(* ===== verification/AgentPaths.v ===== *)
(** * The agent's file policy: which files and units a job may touch

    The pure half of [cmd/agent/instance_render.go] and
    [cmd/agent/instance_runtime.go]: cleaning a path, the roots and units of a
    service, and what a managed systemd unit file may contain.  Every write and
    removal of an instance job goes through these predicates. *)
From stdpp Require Import gmap.
From S2P Require Import Prelude GoStrings Strconv GoValue Driver Firewall.
From Stdlib Require Import Ascii.
From stdpp Require Import options.
Open Scope Z_scope.

(** ** Payload of an instance job *)

Record instanceJobPayload := {
  InstanceID : string; Action : string; ServiceCode : string; RuntimeServiceCode : string; pl_Name : string;
  Slug : string; SystemdUnit : string; EndpointHost : string; EndpointPort : Z; Enabled : bool; Spec : gomap }.

Record managedFileSpec := { file_Path : string; file_Content : string; file_Mode : string }.

(** ** Go's path functions *)

(** [filepath.IsAbs] *)
Definition is_abs (path : string) : bool := has_prefix "/" path.

(** [filepath.Clean] of an absolute path: [stack] has the elements so far, last first. *)
Fixpoint clean_parts (stack : list string) (parts : list string) : list string :=
  match parts with
  | [] => rev stack
  | p :: parts =>
      if (p =s "") || (p =s ".") then clean_parts stack parts
      else if p =s ".." then clean_parts (tail stack) parts
      else clean_parts (p :: stack) parts
  end.
Definition path_parts (path : string) : list string := clean_parts [] (split_char "/" path).
Definition abs_path (parts : list string) : string := "/" +:+ join "/" parts.
Definition clean (path : string) : string := abs_path (path_parts path).

Example clean_dots : clean "//etc/./megavpn/../x//y/" = "/etc/x/y".
Proof. reflexivity. Qed.
Example clean_root : clean "/../.." = "/".
Proof. reflexivity. Qed.

(** [filepath.Dir] and [filepath.Base] of a cleaned absolute path. *)
Definition path_dir (path : string) : string :=
  match cut_last "/" path with
  | Some (EmptyString, _) | None => "/"
  | Some (dir, _) => dir
  end.
Definition path_base (path : string) : string :=
  match cut_last "/" path with
  | Some (_, EmptyString) => "/"
  | Some (_, base) => base
  | None => path
  end.

(** [strings.TrimSuffix] and [strings.TrimPrefix]. *)
Definition trim_suffix (e s : string) : string :=
  if has_suffix e s then take_bytes (String.length s - String.length e) s else s.
Definition trim_prefix (p s : string) : string := default s (strip_prefix p s).

(** [strings.TrimRight(s, "/")] *)
Definition trim_slashes (s : string) : string := trim_right_set (Ascii.eqb "/") s.

(** [strings.Fields]. *)
Fixpoint cut_word (n : nat) (s : string) : string * string :=
  match n with
  | O => ("", s)
  | S n =>
      match decode1 s with
      | None => ("", "")
      | Some (r, s') =>
          if is_space r then ("", s)
          else let '(w, rest) := cut_word n s' in
               (take_bytes (String.length s - String.length s') s +:+ w, rest)
      end
  end.
Fixpoint fields_fuel (n : nat) (s : string) : list string :=
  match n with
  | O => []
  | S n =>
      let s := trim_left s in
      match s with
      | EmptyString => []
      | String _ _ => let '(w, rest) := cut_word (String.length s) s in w :: fields_fuel n rest
      end
  end.
Definition fields (s : string) : list string := fields_fuel (S (String.length s)) s.

Example fields_some : fields "  /usr/bin/env  xray	run " = ["/usr/bin/env"; "xray"; "run"].
Proof. reflexivity. Qed.

(** [unicode.IsControl] *)
Definition is_control (r : Z) : bool := ((0 <=? r) && (r <? 32)) || ((127 <=? r) && (r <? 160)).

(** ** Paths *)

Definition NUL_text : string := String "000" "".

Definition cleanAbsPath (path : string) : string :=
  let path := trim_space path in
  if (path =s "") || contains_sub NUL_text path || negb (is_abs path) then "" else clean path.

Definition hasUnsafePathToken (path : string) : bool :=
  contains_sub "/../" path || has_suffix "/.." path
  || existsb (λ r, (r =? 0) || is_control r || is_space r) (runes path).

Definition pathWithinRoot (path root : string) : bool :=
  let path := cleanAbsPath path in
  let root := cleanAbsPath root in
  if (path =s "") || (root =s "") then false
  else (path =s root) || has_prefix (trim_slashes root +:+ "/") path.

Definition parse_octal_digit (c : ascii) : option Z :=
  let z := byte_val c - 48 in if (0 <=? z) && (z <? 8) then Some z else None.
Fixpoint parse_octal (acc : Z) (s : string) : option Z :=
  match s with
  | EmptyString => Some acc
  | String c s =>
      match parse_octal_digit c with
      | Some d => if acc * 8 + d <? two32 then parse_octal (acc * 8 + d) s else None
      | None => None
      end
  end.

(** The bits of the mode, or no mode for a text [strconv.ParseUint] rejects. *)
Definition parseFileMode (raw : string) : option Z :=
  let raw := trim_space raw in if raw =s "" then Some 416 else parse_octal 0 raw.

Example mode_640 : parseFileMode "0640" = Some 416 ∧ parseFileMode "" = Some 416 ∧ parseFileMode "8" = None.
Proof. repeat split. Qed.

(** ** Roots and units of a service *)

Definition allowedInstancePathRoots (payload : instanceJobPayload) : list string :=
  let code := NormalizeCode (ServiceCode payload) in
  if one_of code [XrayCore; MTProto] then ["/usr/local/etc/xray"; "/etc/megavpn/certs"]
  else if code =s OpenVPN then ["/etc/openvpn/server"; "/etc/megavpn/certs"]
  else if code =s WireGuard then ["/etc/wireguard"]
  else if code =s IPSec then ["/etc/megavpn/certs"]
  else if code =s XL2TPD then ["/etc/xl2tpd"]
  else if code =s HTTPProxy then ["/etc/squid"]
  else if code =s Shadowsocks then ["/etc/shadowsocks-libev"]
  else if code =s Nginx then ["/etc/nginx/conf.d"; "/etc/megavpn/certs"]
  else [].

Definition allowedInstanceExactPaths (payload : instanceJobPayload) : list string :=
  let code := NormalizeCode (ServiceCode payload) in
  if code =s IPSec then ["/etc/ipsec.conf"; "/etc/ipsec.secrets"]
  else if code =s XL2TPD then ["/etc/ppp/options.xl2tpd"; "/etc/ppp/chap-secrets"]
  else [].

Definition systemd_dir : string := "/etc/systemd/system/".

Definition isAllowedInstanceManagedPath (payload : instanceJobPayload) (path : string) : bool :=
  let path := cleanAbsPath path in
  if path =s "" then false
  else if has_prefix systemd_dir path then has_suffix ".service" path
  else existsb (pathWithinRoot path) (allowedInstancePathRoots payload)
       || existsb (λ allowed, path =s cleanAbsPath allowed) (allowedInstanceExactPaths payload).

Definition isSafeSystemdUnitToken (unit : string) : bool :=
  let unit := trim_space unit in
  if (unit =s "") || contains_sub "/" unit || contains_sub ".." unit then false
  else negb (existsb (λ r, is_control r || is_space r) (runes unit)).

Section units.
(** [fmt.Sprint] of the values [stringify] does not print itself. *)
Context (sprint : any → string).

Definition isAllowedInstanceUnit (payload : instanceJobPayload) (unit : string) : bool :=
  let unit := trim_suffix ".service" (trim_space unit) in
  if (unit =s "") || negb (isSafeSystemdUnitToken unit) then false
  else
    let serviceCode := NormalizeCode (ServiceCode payload) in
    let serviceCode := if serviceCode =s "" then NormalizeCode (RuntimeServiceCode payload) else serviceCode in
    if serviceCode =s WireGuard then
      let declared := trim_space (SystemdUnit payload) in
      let expectedIface := WireGuardInterfaceName (first [Slug payload; pl_Name payload; InstanceID payload; "wg0"]) in
      let expectedIface := if has_prefix "wg-quick@" declared
                           then WireGuardInterfaceName (trim_prefix "wg-quick@" declared) else expectedIface in
      let iface := stringify sprint (Spec payload !! "interface_name") in
      let expectedIface := if iface =s "" then expectedIface else WireGuardInterfaceName iface in
      unit =s "wg-quick@" +:+ expectedIface
    else
      let expected := trim_suffix ".service" (DefaultSystemdUnit serviceCode (Slug payload)) in
      negb (expected =s "") && (unit =s expected).

Definition isInstanceOwnedRuntimeUnit (payload : instanceJobPayload) (unit : string) : bool :=
  isAllowedInstanceUnit payload unit
  && one_of (NormalizeCode (ServiceCode payload)) [XrayCore; MTProto; HTTPProxy; Shadowsocks; OpenVPN; WireGuard].

Definition managedInstanceUnitFilePath (payload : instanceJobPayload) : string :=
  let unit := trim_space (SystemdUnit payload) in
  if (unit =s "") || negb (isAllowedInstanceUnit payload unit) then ""
  else if one_of (NormalizeCode (ServiceCode payload)) [XrayCore; MTProto; HTTPProxy; Shadowsocks]
  then systemd_dir +:+ trim_suffix ".service" unit +:+ ".service"
  else "".
End units.

Definition systemdArgsForOperation (operation unit : string) : option (list string) :=
  let unit := trim_space unit in
  if negb (isSafeSystemdUnitToken unit) then None
  else if operation =s OperationRestart then Some ["restart"; unit]
  else if operation =s OperationStart then Some ["start"; unit]
  else if operation =s OperationStop then Some ["stop"; unit]
  else if operation =s OperationEnable then Some ["enable"; "--now"; unit]
  else if operation =s OperationDisable then Some ["disable"; "--now"; unit]
  else None.

Definition legacyManagedDeletePaths (payload : instanceJobPayload) : list string :=
  if NormalizeCode (ServiceCode payload) =s WireGuard then
    let slug := trim_space (first [Slug payload; pl_Name payload; InstanceID payload]) in
    if slug =s "" then []
    else
      let legacyPath := cleanAbsPath ("/etc/wireguard/" +:+ slug +:+ ".conf") in
      let currentPath := cleanAbsPath (DefaultConfigPath WireGuard slug) in
      if (legacyPath =s "") || (legacyPath =s currentPath) then [] else [legacyPath]
  else [].

(** ** The content of a managed unit file *)

Definition containsShellCommandExecution (content : string) : bool :=
  let normalized := to_lower (replace_char "009" " " content) in
  existsb (λ token, contains_sub token normalized)
    ["/bin/sh"; "/bin/bash"; "/usr/bin/sh"; "/usr/bin/bash"; " sh -c "; " bash -c "; "env sh -c "; "env bash -c "].

Definition isAllowedExactExecFields (command : string) (pre pathRoots suf : list string) : bool :=
  let fs := fields command in
  if negb (length fs =? length pre + 1 + length suf)%nat then false
  else if negb (bool_decide (take (length pre) fs = pre)) then false
  else
    let quotes := String "039" (String dquote "") in
    let path := cleanAbsPath (trim_set quotes (nth (length pre) fs "")) in
    if (path =s "") || hasUnsafePathToken path then false
    else existsb (pathWithinRoot path) pathRoots && bool_decide (drop (length pre + 1) fs = suf).

(** The [Exec...] directives of a unit, in order of the lines; [None] when a line is refused. *)
Fixpoint exec_lines (lines : list string) (acc : gmap string (list string)) : option (gmap string (list string)) :=
  match lines with
  | [] => Some acc
  | line :: lines =>
      let line := trim_space line in
      if (line =s "") || has_prefix "#" line then exec_lines lines acc
      else if negb (has_prefix "Exec" line) then exec_lines lines acc
      else
        match cut_char "=" line with
        | None => None
        | Some (key, value) =>
            let key := trim_space key in
            let value := trim_space value in
            if (key =s "") || (value =s "") then None
            else exec_lines lines (<[key := default [] (acc !! key) ++ [value]]> acc)
        end
  end.

Definition onlyAllowedExecDirectives (execLines : gmap string (list string)) (allowed : list string) : bool :=
  forallb (λ kv, one_of kv.1 allowed && (length kv.2 <=? 1)%nat) (map_to_list execLines)
  && (0 <? size execLines)%nat.

(** [len(execLines[key]) == 1] and its value. *)
Definition single_exec (execLines : gmap string (list string)) (key : string) : option string :=
  match execLines !! key with Some [v] => Some v | _ => None end.

Definition exec_is (execLines : gmap string (list string)) (key : string) (pre pathRoots suf : list string) : bool :=
  match single_exec execLines key with
  | Some v => isAllowedExactExecFields v pre pathRoots suf
  | None => false
  end.

Definition isAllowedManagedServiceFile (payload : instanceJobPayload) (content : string) : bool :=
  if contains_sub NUL_text content || contains_sub (String bslash (String LF "")) content
     || containsShellCommandExecution content then false
  else match exec_lines (split_char LF content) ∅ with
  | None => false
  | Some execLines =>
      let code := NormalizeCode (ServiceCode payload) in
      if one_of code [XrayCore; MTProto] then
        onlyAllowedExecDirectives execLines ["ExecStart"]
        && exec_is execLines "ExecStart" ["/usr/bin/env"; "xray"; "run"; "-config"] ["/usr/local/etc/xray"] []
      else if code =s HTTPProxy then
        onlyAllowedExecDirectives execLines ["ExecStart"; "ExecReload"; "ExecStop"]
        && exec_is execLines "ExecStart" ["/usr/bin/env"; "squid"; "-f"] ["/etc/squid"] ["-N"]
        && exec_is execLines "ExecReload" ["/usr/bin/env"; "squid"; "-k"; "reconfigure"; "-f"] ["/etc/squid"] []
        && exec_is execLines "ExecStop" ["/usr/bin/env"; "squid"; "-k"; "shutdown"; "-f"] ["/etc/squid"] []
      else if code =s Shadowsocks then
        onlyAllowedExecDirectives execLines ["ExecStart"]
        && exec_is execLines "ExecStart" ["/usr/bin/env"; "ss-server"; "-c"] ["/etc/shadowsocks-libev"] []
      else false
  end.
(* ===== verification/AgentHostProps.v ===== *)
(** * Managed files are replaced whole

    The system calls of [writeManagedFile] and [removeManagedPath]: a file is
    written under a temporary name beside its target, with its content and mode,
    and only then renamed over the target. *)
From stdpp Require Import gmap.
From S2P Require Import Prelude GoStrings Strconv GoValue Netip Firewall FirewallAgent Shell AgentPaths AgentHost.
From Stdlib Require Import Ascii.
From stdpp Require Import options.
Open Scope Z_scope.

Section calls.
Context (is_print : Z → bool) {H : Type} (sys : host_sys H).

Notation M A := (hostM (H * list sys_event) A).
Notation tsys := (traced_sys sys).

(** [m] logs [new] and gives a result of [Q]. *)
Definition steps {A} (m : M A) (log : list sys_event) (Q : A → list sys_event → Prop) : Prop :=
  ∀ h, ∃ a h' new, m (h, log) = (a, (h', log ++ new)) ∧ Q a new.

Lemma steps_ret {A} (a : A) log (Q : A → list sys_event → Prop) : Q a [] → steps (mret a) log Q.
Proof. intros HQ h. exists a, h, []. by rewrite app_nil_r. Qed.

Lemma steps_bind {A B} (m : M A) (f : A → M B) log (Q : A → list sys_event → Prop) (R : B → list sys_event → Prop) :
  steps m log Q → (∀ a new, Q a new → steps (f a) (log ++ new) (λ b new', R b (new ++ new'))) → steps (m ≫= f) log R.
Proof.
  intros Hm Hf h. destruct (Hm h) as (a & h1 & n1 & E1 & HQ). destruct (Hf a n1 HQ h1) as (b & h2 & n2 & E2 & HR).
  exists b, h2, (n1 ++ n2). unfold mbind, hostM_bind. rewrite E1, E2, <-(assoc_L (++)). done.
Qed.

Lemma steps_logged {A} (m : hostM H A) f log (Q : A → list sys_event → Prop) :
  (∀ a, Q a (f a)) → steps (logged m f) log Q.
Proof. intros HQ h. unfold logged. destruct (m h) as [a h'] eqn:E. by exists a, h', (f a). Qed.

Lemma steps_weaken {A} (m : M A) log (Q R : A → list sys_event → Prop) :
  (∀ a new, Q a new → R a new) → steps m log Q → steps m log R.
Proof. intros HQR Hm h. destruct (Hm h) as (a & h' & new & E & HQ). exists a, h', new. auto. Qed.

(** Looking at files logs nothing. *)
Lemma reject_parents_silent current parts log :
  steps (reject_parents tsys current parts) log (λ _ new, new = []).
Proof.
  revert current log. induction parts as [|p ps IH]; intros current log; cbn [reject_parents]; [by apply steps_ret|].
  eapply steps_bind; [by apply (steps_logged _ _ _ (λ _ new, new = []))|]. intros [info|[]] new ->; [|by apply steps_ret..].
  destruct (is_symlink info); [by apply steps_ret|]. apply IH.
Qed.

Lemma reject_symlink_silent path log : steps (rejectSymlinkPath tsys path) log (λ _ new, new = []).
Proof.
  unfold rejectSymlinkPath. cbv zeta. destruct (_ =s "/"); [by apply steps_ret|].
  eapply steps_bind; [apply reject_parents_silent|]. intros [[]|e] new ->; [|by apply steps_ret].
  eapply steps_bind; [by apply (steps_logged _ _ _ (λ _ new, new = []))|]. intros r new ->. by apply steps_ret.
Qed.

(** The calls on the temporary file and the rename, in order. *)
Definition body_events (tmp path content : string) (mode : Z) : list sys_event :=
  [ChangedMode tmp mode; Wrote tmp content; ChangedMode tmp mode; Renamed tmp path].

(** What a write may log, and when it may report success. *)
Definition write_log (file : managedFileSpec) (r : io ()) (new : list sys_event) : Prop :=
  let path := cleanAbsPath (file_Path file) in
  (is_ok r = false ∧ (new = [] ∨ new = [MadeDirs (path_dir path)]))
  ∨ ∃ tmp mode k,
      parseFileMode (file_Mode file) = Some mode
      ∧ new = [MadeDirs (path_dir path); CreatedTemp (path_dir path) tmp]
              ++ take k (body_events tmp path (file_Content file) mode) ++ [Removed tmp]
      ∧ (is_ok r = true → k = 4%nat).

Lemma body_steps tmp path content mode log :
  steps (or_close tsys tmp (sys_fchmod tsys tmp mode)
        (or_close tsys tmp (sys_write tsys tmp content)
        (then_io (sys_close tsys tmp) (λ _, then_io (sys_chmod tsys tmp mode) (λ _, sys_rename tsys tmp path)))))
    log (λ r new, ∃ k, new = take k (body_events tmp path content mode) ∧ (is_ok r = true → k = 4%nat)).
Proof.
  assert (∀ log e k, steps (_ ← sys_close tsys tmp; mret (Err e : io ())) log
            (λ r new, new = [] ∧ (is_ok r = true → k = 4%nat))) as Hclose.
  { intros log' e k. eapply steps_bind; [by apply (steps_logged _ _ _ (λ _ new, new = []))|].
    intros ? ? ->. by apply steps_ret. }
  unfold or_close, then_io.
  eapply steps_bind; [by apply (steps_logged _ _ _ (λ _ new, new = [ChangedMode tmp mode]))|].
  intros [[]|e] new ->; [|eapply steps_weaken; [|apply (Hclose _ e 1%nat)]; intros ? ? [-> ?]; by exists 1%nat].
  eapply steps_bind; [by apply (steps_logged _ _ _ (λ _ new, new = [Wrote tmp content]))|].
  intros [[]|e] new ->; [|eapply steps_weaken; [|apply (Hclose _ e 2%nat)]; intros ? ? [-> ?]; by exists 2%nat].
  eapply steps_bind; [by apply (steps_logged _ _ _ (λ _ new, new = []))|].
  intros [[]|e] new ->; [|apply steps_ret; by exists 2%nat].
  eapply steps_bind; [by apply (steps_logged _ _ _ (λ _ new, new = [ChangedMode tmp mode]))|].
  intros [[]|e] new ->; [|apply steps_ret; by exists 3%nat].
  apply steps_logged. intros r. by exists 4%nat.
Qed.

Lemma write_steps file log : steps (writeManagedFile is_print tsys file) log (write_log file).
Proof.
  unfold writeManagedFile. cbv zeta. set (path := cleanAbsPath (file_Path file)).
  assert (∀ e new, new = [] ∨ new = [MadeDirs (path_dir path)] → write_log file (Err e) new) as Hearly.
  { intros e new Hn. left. by split. }
  destruct (path =s ""); [apply steps_ret, Hearly; by left|].
  destruct (hasUnsafePathToken path); [apply steps_ret, Hearly; by left|].
  destruct (parseFileMode (file_Mode file)) as [mode|] eqn:Em; [|apply steps_ret, Hearly; by left].
  unfold then_io at 1. eapply steps_bind; [apply reject_symlink_silent|].
  intros [[]|e] new ->; [|apply steps_ret, Hearly; by left].
  unfold then_io at 1. eapply steps_bind; [by apply (steps_logged _ _ _ (λ _ new, new = [MadeDirs (path_dir path)]))|].
  intros [[]|e] new ->; [|apply steps_ret, Hearly; by right].
  unfold then_io at 1. eapply steps_bind; [apply reject_symlink_silent|].
  intros [[]|e] new ->; [|apply steps_ret, Hearly; by right].
  unfold then_io at 1. eapply steps_bind.
  { apply (steps_logged _ _ _ (λ r new, match r with Ok tmp => new = [CreatedTemp (path_dir path) tmp] | Err _ => new = [] end)).
    by intros [|]. }
  intros [tmp|e] new; intros ->; [|apply steps_ret, Hearly; by right].
  unfold with_remove. eapply steps_bind; [apply body_steps|]. intros r new (k & -> & Hk).
  eapply steps_bind; [by apply (steps_logged _ _ _ (λ _ new, new = [Removed tmp]))|]. intros ? ? ->.
  apply steps_ret. right. exists tmp, mode, k. split; [done|]. split; [|done]. simpl. by rewrite ?app_nil_r.
Qed.

(** A managed file is replaced as a whole or not at all.  Whatever the host
    answers, the only call of a write that concerns the target is a rename of a
    temporary file of the same directory over it, made after that file was given
    the whole content and the mode, and always followed by the removal of the
    temporary name; a write that reports success made every one of these calls. *)
Theorem managed_write_replaces (file : managedFileSpec) (h : H) :
  let r := writeManagedFile is_print (traced_sys sys) file (h, []) in write_log file r.1 r.2.2.
Proof.
  destruct (write_steps file [] h) as (r & h' & new & E & HQ). cbv zeta. rewrite E. exact HQ.
Qed.
End calls.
....................
● **Action item**: Scan the data above and report each line in which "Firewall" is present.

● **Exercise result**:
From S2P Require Import Prelude GoStrings Strconv GoValue Driver Firewall.
From S2P Require Import Prelude GoStrings Strconv GoValue Netip Firewall FirewallAgent Shell AgentPaths AgentHost.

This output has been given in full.